Day trip to Pisa

If you’re staying in or near Pisa, it goes without saying that you should visit the city itself. The Leaning Tower – the cathedral’s campanile, or bell-tower, to be exact – is of course the stand-out attraction.

If you’re looking to get good photos, visit first thing in the morning both to benefit from the soft light of sunrise and to avoid the crowds, which are huge in the summer. Most visitors seem to be overtaken by the urge to pose for a photo, pretending to hold the tower up, which makes for amusing people-watching. Sunset doesn’t work quite so well for the tower because the adjacent cathedral casts a large shadow shadow in the evening; conversely, it is very good for shots of the west front of the cathedral and nearby baptistry.

Getting into the town from our hotel, the San Ranieri, was easy: the no. 13 departs from a stop nearby every 20 minutes, took about 20 minutes and cost just a couple of Euros each way. We alighted at the railway station and then walked north through the city centre; the streets you take, Corso Italia and then the Via Goisuè Carducci, have been pedestrianised nearly all of the way to the Leaning Tower.
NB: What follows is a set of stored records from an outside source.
(* ===== verification/MarshalProofs.v ===== *)
(** * Marshalling: the memory lemmas

    A small program logic for [C]: [wp m h Q] says that [m] run on [h] has no
    undefined behaviour and throws no exception, and that [Q] holds of its
    result.  Running out of memory ends the process and is allowed. *)

From S2P Require Export Marshal.
#[local] Open Scope Z_scope.

(** ** Weakest preconditions *)

Definition wp {A} (m : C A) (h : heap) (Q : A -> heap -> Prop) : Prop :=
  match m h with Ret x h' => Q x h' | NoMemory => True | Croak _ | Fault => False end.

Lemma wp_ret {A} (x : A) h (Q : A -> heap -> Prop) : Q x h -> wp (mret x) h Q.
Proof. done. Qed.

Lemma wp_bind {A B} (m : C A) (f : A -> C B) h Q :
  wp m h (fun x h' => wp (f x) h' Q) -> wp (x ← m; f x) h Q.
Proof. unfold wp, mbind, C_bind. by destruct (m h). Qed.

Lemma wp_mono {A} (m : C A) h (Q Q' : A -> heap -> Prop) :
  wp m h Q -> (forall x h', Q x h' -> Q' x h') -> wp m h Q'.
Proof. unfold wp. destruct (m h); auto. Qed.

(** ** Blocks and loads *)

Definition block (p n : Z) (h : heap) : Prop := forall a, p <= a < p + n -> is_Some (h !! a).

Lemma lookup_zeros n : forall p h a,
  zeros p n h !! a = if (p <=? a) && (a <? p + Z.of_nat n) then Some 0 else h !! a.
Proof.
  induction n as [|n IH]; intros p h a; cbn [zeros].
  - destruct (Z.leb_spec p a), (Z.ltb_spec a (p + Z.of_nat 0)); cbn [andb]; (done || lia).
  - destruct (Z.eq_dec p a) as [->|Hne].
    + rewrite lookup_insert_eq, Z.leb_refl, (proj2 (Z.ltb_lt _ _)) by lia. done.
    + rewrite lookup_insert_ne by done. rewrite IH.
      destruct (Z.leb_spec (p + 1) a), (Z.ltb_spec a (p + 1 + Z.of_nat n)), (Z.leb_spec p a),
        (Z.ltb_spec a (p + Z.of_nat (S n))); cbn [andb]; (done || lia).
Qed.

Lemma load_spec n : forall p h bs,
  load p n h = Some bs <-> length bs = n /\ forall i b, bs !! i = Some b -> h !! (p + Z.of_nat i) = Some b.
Proof.
  induction n as [|n IH]; intros p h bs; cbn [load].
  - split; [intros [= <-]; split; [done|]; intros i b Hi; by rewrite lookup_nil in Hi|].
    intros [Hl _]. by destruct bs.
  - split.
    + intros (b & Hb & (bs' & Hbs & [= <-])%bind_Some)%bind_Some.
      apply IH in Hbs as [Hl Hbs]. split; [cbn; by rewrite Hl|].
      intros [|i] c Hc; cbn in Hc; [injection Hc as <-; by rewrite Z.add_0_r|].
      specialize (Hbs i c Hc). rewrite <- Hbs. f_equal. lia.
    + intros [Hl Hbs]. destruct bs as [|b bs]; [done|]. injection Hl as Hl.
      pose proof (Hbs O b eq_refl) as Hb. rewrite Z.add_0_r in Hb. rewrite Hb. cbn [mbind option_bind].
      rewrite (proj2 (IH (p + 1) h bs)); [done|]. split; [done|]. intros i c Hc.
      rewrite <- (Hbs (S i) c Hc). f_equal. lia.
Qed.

Lemma load_agree p n h h' :
  (forall a, p <= a < p + Z.of_nat n -> h' !! a = h !! a) -> load p n h' = load p n h.
Proof.
  revert p; induction n as [|n IH]; intros p Ha; cbn [load]; [done|].
  rewrite Ha by lia. rewrite (IH (p + 1)); [done|]. intros a H. apply Ha. lia.
Qed.

Lemma load_block p bs h : load p (length bs) h = Some bs -> block p (Z.of_nat (length bs)) h.
Proof.
  intros [_ H]%load_spec a Ha. destruct (lookup_lt_is_Some_2 bs (Z.to_nat (a - p)) ltac:(lia)) as [b Hb].
  specialize (H _ b Hb). replace (p + Z.of_nat (Z.to_nat (a - p))) with a in H by lia. by exists b.
Qed.

Lemma load_app p n m h bs1 bs2 :
  load p n h = Some bs1 -> load (p + Z.of_nat n) m h = Some bs2 -> load p (n + m) h = Some (bs1 ++ bs2).
Proof.
  intros [H1 H1']%load_spec [H2 H2']%load_spec. apply load_spec. split; [rewrite length_app; lia|].
  intros i b [Hb|[Hi Hb]]%lookup_app_Some; [auto|].
  specialize (H2' _ b Hb). rewrite <- H2'. f_equal. lia.
Qed.

Lemma store_spec bs : forall p h, block p (Z.of_nat (length bs)) h ->
  exists h', store p bs h = Some h' /\ load p (length bs) h' = Some bs /\
    (forall a, ~ p <= a < p + Z.of_nat (length bs) -> h' !! a = h !! a) /\
    (forall a, is_Some (h !! a) -> is_Some (h' !! a)).
Proof.
  induction bs as [|b bs IH]; intros p h Hb; cbn [store length load].
  - by exists h.
  - destruct (Hb p ltac:(cbn [length]; lia)) as [x Hx]. rewrite Hx. cbn [mbind option_bind].
    destruct (IH (p + 1) (<[p := b]> h)) as (h' & Hs & Hl & Ho & Hd).
    { intros a Ha. destruct (Z.eq_dec p a) as [->|]; [rewrite lookup_insert_eq; by eexists|].
      rewrite lookup_insert_ne by done. apply Hb. cbn [length] in *. lia. }
    exists h'. split; [done|]. split_and!.
    + rewrite Ho by lia. rewrite lookup_insert_eq. cbn [mbind option_bind]. by rewrite Hl.
    + intros a Ha. rewrite Ho by lia. apply lookup_insert_ne. lia.
    + intros a Ha. apply Hd. destruct (Z.eq_dec p a) as [->|]; [rewrite lookup_insert_eq; by eexists|].
      by rewrite lookup_insert_ne.
Qed.

Lemma store_fault bs : forall p h a,
  p <= a < p + Z.of_nat (length bs) -> h !! a = None -> store p bs h = None.
Proof.
  induction bs as [|b bs IH]; intros p h a Ha Hn; cbn [store length] in *; [lia|].
  destruct (h !! p) eqn:Hp; [|done]. cbn [mbind option_bind].
  apply (IH _ _ a); [|rewrite lookup_insert_ne; [done|congruence]].
  assert (a <> p) by congruence. lia.
Qed.

Lemma block_size p n h : block p (Z.of_nat n) h -> (n <= size h)%nat.
Proof.
  intros Hb. rewrite <- size_dom.
  set (l := map (fun i => p + Z.of_nat i) (seq 0 n)).
  assert (Hl : length l = n) by (unfold l; by rewrite length_map, length_seq).
  assert (Hnd : NoDup l).
  { unfold l. apply NoDup_fmap_2; [intros x y; lia|]. apply NoDup_seq. }
  rewrite <- Hl at 1. rewrite <- (size_list_to_set (C := gset Z) l Hnd).
  apply subseteq_size. intros a Ha%elem_of_list_to_set.
  apply elem_of_dom, Hb. unfold l in Ha. apply list_elem_of_fmap in Ha as (i & -> & Hi%elem_of_seq). lia.
Qed.

(** The units of a string are found with the fuel of [Scan]. *)
Lemma scan_units w us h : (0 < w)%nat -> forall p fuel,
  Forall (fun u => length u = w /\ forallb (Z.eqb 0) u = false) us ->
  load p (length (concat us) + w) h = Some (concat us ++ repeat 0 w) ->
  (length us < fuel)%nat -> scan w fuel p h = Some us.
Proof.
  intros Hw. induction us as [|u us IH]; intros p fuel Hus Hl Hf; (destruct fuel as [|fuel]; [lia|]);
    cbn [concat app length] in *.
  - cbn [scan Nat.add] in *. rewrite Hl. cbn [mbind option_bind].
    assert (forallb (Z.eqb 0) (repeat 0 w) = true) as -> by (clear; by induction w as [|w IH]). done.
  - inversion Hus as [|?? [Hu Hnz] Hus']; subst. rewrite <- app_assoc in Hl.
    pose proof Hl as [Hlen Hlk]%load_spec.
    assert (Hl1 : load p (length u) h = Some u).
    { apply load_spec. split; [done|]. intros i b Hi. apply Hlk.
      rewrite lookup_app_l by (by eapply lookup_lt_Some). done. }
    cbn [scan]. rewrite Hl1. cbn [mbind option_bind]. rewrite Hnz.
    rewrite IH; [done|done| |lia].
    apply load_spec. rewrite length_app in Hlen |- *. rewrite repeat_length in *. split; [lia|].
    intros i b Hi. specialize (Hlk (length u + i)%nat b). rewrite lookup_app_r in Hlk by lia.
    rewrite Nat.add_comm, Nat.add_sub in Hlk. rewrite <- (Hlk Hi). f_equal. lia.
Qed.

Definition no_zero (s : list Z) : bool := forallb (fun b => negb (b =? 0)) s.

Lemma concat_singletons {A} (s : list A) : concat (map (fun b => [b]) s) = s.
Proof. induction s as [|b s IH]; [done|]. cbn. by rewrite IH. Qed.


(** ** What an operation changes

    [touches W h h']: nothing allocated in [h] is freed, and outside [W] nothing
    allocated in [h] is changed. *)

Definition touches (W : Z -> Prop) (h h' : heap) : Prop :=
  forall a, is_Some (h !! a) -> is_Some (h' !! a) /\ (~ W a -> h' !! a = h !! a).

Definition within (lo n : Z) (a : Z) : Prop := lo <= a < lo + n.

Lemma touches_refl W h : touches W h h.
Proof. done. Qed.

Lemma touches_trans W h1 h2 h3 : touches W h1 h2 -> touches W h2 h3 -> touches W h1 h3.
Proof.
  intros H12 H23 a Ha. destruct (H12 a Ha) as [Hs E12]. destruct (H23 a Hs) as [? E23].
  split; [done|]. intros Hn. rewrite E23, E12; done.
Qed.

Lemma touches_mono (W W' : Z -> Prop) h h' :
  (forall a, is_Some (h !! a) -> W a -> W' a) -> touches W h h' -> touches W' h h'.
Proof. intros Hw H a Ha. destruct (H a Ha). split; [done|]. intros Hn. auto. Qed.

Lemma touches_block W p n h h' : touches W h h' -> block p n h -> block p n h'.
Proof. intros H Hb a Ha. by apply H, Hb. Qed.

(** ** Rules for the memory operations *)

Lemma load_length p n h bs : load p n h = Some bs -> length bs = n.
Proof. by intros [? _]%load_spec. Qed.

Lemma Scan_string p s h :
  no_zero s = true -> load p (length s + 1) h = Some (s ++ [0]) ->
  Scan 1 p h = Ret (map (fun b => [b]) s) h.
Proof.
  intros Hz Hl. unfold Scan. rewrite (scan_units 1 (map (fun b => [b]) s)); [done|lia| | |].
  - apply List.Forall_forall. intros u (b & <- & Hb)%in_map_iff. split; [done|].
    unfold no_zero in Hz. rewrite forallb_forall in Hz. specialize (Hz b Hb).
    cbn [forallb]. rewrite Z.eqb_sym, andb_true_r. by apply negb_true_iff.
  - by rewrite concat_singletons.
  - rewrite length_map. pose proof (load_length _ _ _ _ Hl) as Hn. rewrite <- Hn in Hl.
    apply load_block, block_size in Hl. lia.
Qed.

Lemma wp_Store p bs h (Q : unit -> heap -> Prop) :
  block p (Z.of_nat (length bs)) h ->
  (forall h', load p (length bs) h' = Some bs -> touches (within p (Z.of_nat (length bs))) h h' -> Q tt h') ->
  wp (Store p bs) h Q.
Proof.
  intros Hb HQ. destruct (store_spec bs p h Hb) as (h' & Hs & Hl & Ho & Hd).
  unfold wp, Store. rewrite Hs. apply HQ; [done|]. intros a Ha. split; [by apply Hd|]. apply Ho.
Qed.

Lemma wp_Newxz `{AL : Allocator} n h (Q : Z -> heap -> Prop) :
  0 <= n ->
  (forall p h', 0 < p < 2 ^ dm_size_bits -> p + n <= 2 ^ dm_size_bits -> (forall a, within p n a -> h !! a = None) ->
     (forall a, within p n a -> h' !! a = Some 0) -> touches (fun _ => False) h h' -> Q p h') ->
  wp (Newxz n) h Q.
Proof.
  intros Hn HQ. unfold wp, Newxz. destruct (malloc h n) as [p|] eqn:E; [|done].
  apply malloc_law in E as (Hp & Hmax & Hfresh).
  assert (Hz : forall a, zeros p (Z.to_nat n) h !! a
            = if (p <=? a) && (a <? p + n) then Some 0 else h !! a).
  { intros a. rewrite lookup_zeros, Z2Nat.id by done. done. }
  apply HQ; try done.
  - intros a [Ha1 Ha2]. rewrite Hz, (proj2 (Z.leb_le _ _)), (proj2 (Z.ltb_lt _ _)) by lia. done.
  - intros a Ha. rewrite Hz. destruct (Z.leb_spec p a), (Z.ltb_spec a (p + n)); cbn [andb]; try done.
    rewrite Hfresh in Ha by lia. by destruct Ha.
Qed.

(** ** Memory that a reader depends on

    [reads m x F h]: [m] reads [x] from [h], and from every heap that agrees
    with it on [F]. *)

Definition reads {A} (m : C A) (x : A) (F : Z -> Prop) (h : heap) : Prop :=
  (forall a, F a -> is_Some (h !! a)) /\
  forall h', (forall a, F a -> h' !! a = h !! a) -> m h' = Ret x h'.

Lemma reads_touches {A} (m : C A) x F W h h' :
  reads m x F h -> touches W h h' -> (forall a, F a -> ~ W a) -> reads m x F h'.
Proof.
  intros [Hd Hr] Ht Hw. split.
  - intros a Ha. by apply Ht, Hd.
  - intros h2 H2. apply Hr. intros a Ha. rewrite H2 by done. apply Ht; auto.
Qed.

Lemma reads_now {A} (m : C A) x F h : reads m x F h -> m h = Ret x h.
Proof. intros [_ Hr]. by apply Hr. Qed.

Lemma reads_ret {A} (x : A) h : reads (mret x) x (fun _ => False) h.
Proof. by split. Qed.

Lemma reads_bind {A B} (m : C A) (f : A -> C B) x y F G h :
  reads m x F h -> reads (f x) y G h -> reads (x ← m; f x) y (fun a => F a \/ G a) h.
Proof.
  intros [Hd1 H1] [Hd2 H2]. split; [intros a [?|?]; auto|]. intros h' Ha.
  unfold mbind, C_bind. rewrite H1 by auto. apply H2. auto.
Qed.

Lemma reads_mono {A} (m : C A) x (F G : Z -> Prop) h :
  reads m x F h -> (forall a, F a -> G a) -> (forall a, G a -> is_Some (h !! a)) -> reads m x G h.
Proof. intros [_ H] HFG Hd. split; auto. Qed.

Lemma reads_Load p bs h n :
  load p n h = Some bs -> reads (Load p n) bs (within p (Z.of_nat n)) h.
Proof.
  intros Hl. pose proof (load_length _ _ _ _ Hl) as <-. split; [apply (load_block _ _ _ Hl)|].
  intros h' Ha. unfold Load. by rewrite (load_agree _ _ h h' Ha), Hl.
Qed.

Lemma reads_Scan p s h :
  no_zero s = true -> load p (length s + 1) h = Some (s ++ [0]) ->
  reads (Scan 1 p) (map (fun b => [b]) s) (within p (Z.of_nat (length s + 1))) h.
Proof.
  intros Hz Hl. pose proof (load_length _ _ _ _ Hl) as Hn. split.
  - rewrite <- Hn in Hl |- *. apply (load_block _ _ _ Hl).
  - intros h' Ha. apply Scan_string; [done|]. by rewrite (load_agree _ _ h h' Ha).
Qed.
Climbing the Leaning Tower costs €18/person; perhaps the strange sensation of climbing a building that is listing heavily is worth it but, arguably, the view of it is far better than the view from it. The real secret is the cathedral which, thanks presumably to the revenues raised from tourists who queue to climb the tower, is free to enter. Entry is timed but, since there were only two of us, we were allowed in immediately when I explaind that we were flying home later in the day and couldn’t visit later.
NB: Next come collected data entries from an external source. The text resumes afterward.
(** What [sv2ptr] allocates for a value, [ptr2sv] reads as its view. *)
Lemma marshal_placed t d h :
  fits_value t d = true -> wp (sv2ptr t d 0) h (placed (ptr2sv t) (view t d) h).
Proof.
  unfold fits_value. intros Hf. destruct (is_char (t_numeric t)) eqn:Hc.
  { destruct (sv2ptr_chars t d 0 Hc) as [u ->]; [by apply string_ok_defined|].
    apply string_placed; [done|intros; by apply ptr2sv_chars|clear -Hc; by_case t]. }
  destruct (flag_cty (t_numeric t)) as [ty|] eqn:Hty.
  { destruct (fits_number t ty d Hf Hty) as (_ & Hs & Hok & Hn & Hne & ->).
    rewrite (sv2ptr_scalar t ty) by done.
    apply (alloc_placed (sizeof_cty ty) (sv2ptr_number double_to_float ty d)
             (fun r => _ ← Store r (number_bytes double_to_float ty d); mret r)).
    - pose proof (sizeof_pos ty). lia.
    - intros r. unfold sv2ptr_number. by rewrite Hok, Hn.
    - intros p h1 Hp Hb. rewrite (ptr2sv_scalar t ty) by (done || lia). by apply number_stored. }
  destruct (t_numeric t) eqn:Ht; try done; try solve [exfalso; clear -Hf Ht; by_case t].
  - destruct (fits_bool t d Hf Ht) as (_ & _ & Hok & Hav). rewrite sv2ptr_boolean by done.
    assert (Hv : view t d = newSVbool (SvTRUE d)) by (clear -Ht; by_case t). rewrite Hv.
    apply (alloc_placed 1 (sv2ptr_bool d) (fun r => _ ← Store r (bool_bytes d); mret r)); [done| |].
    + intros r. unfold sv2ptr_bool. by rewrite Hav.
    + intros p h1 Hp Hb. rewrite (ptr2sv_boolean t) by (done || lia). by apply bool_stored.
  - destruct (fits_struct t d Hf Ht) as (hv & fs & Hi & Hok & Hhv & Hs & _).
    apply (alloc_placed (t_sizeof t) (sv2ptr t d)
             (fun r => _ ← for_ (sv2ptr_struct_field sv2ptr hv r) fs; mret r)).
    + by apply (fits_size t d).
    + intros r. by apply sv2ptr_struct.
    + intros p h1 Hp Hb. apply struct_stored; try done. intros fs' _. apply List.Forall_forall.
      intros f _. apply all_fields_ok.
  - assert (Hp : is_string t && string_ok d && is_None_b (pointer_of d) = true).
    { clear -Hf Ht. by_case t. rewrite !andb_true_iff in *. tauto. }
    rewrite !andb_true_iff in Hp. destruct Hp as [[His Hstr] Hpo]. destruct (pointer_of d) eqn:Epo; [done|].
    unfold is_string in His. destruct (t_subtype t) as [|s|] eqn:Esub; try done.
    rewrite !andb_true_iff in His. destruct His as [[[H1 H2%negb_true_iff] H3] H4].
    pose proof (string_ok_defined d Hstr) as Hok. rewrite (sv2ptr_pointer t s) by done.
    destruct (sv2ptr_chars s d 0 H4 Hok) as [u ->].
    apply string_placed; [done| |clear -Ht; by_case t].
    intros p Hp. rewrite (ptr2sv_pointer t s) by done. by apply ptr2sv_chars.
Qed.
Unlike in Siena Cathedral, with its ornate mosaic tiled floor, ugly and very utilitarian blue plastic seats filled the central aisle of the nave. Look up and around, though, and there is an ornate gilded ceiling, a higly ornate octagonal pulpit by Nicolà Pisano and his son Giovanni, huge paintings and a flamboyant mosaic of Christ flanked by the Virgin Mary and John the Baptist in the apse behind the high altar.

The views along the river are very picturesque and would would make a great dusk cityscape but it’s probably no coincidence that the main pedestrian street from the station leads directly to the tower: my impression is that there’s not so much else in the city to inspire the culture-seeking visitor.

Florence is of course the mecca for Tuscan tourism; my wife and I are saving it for a future trip.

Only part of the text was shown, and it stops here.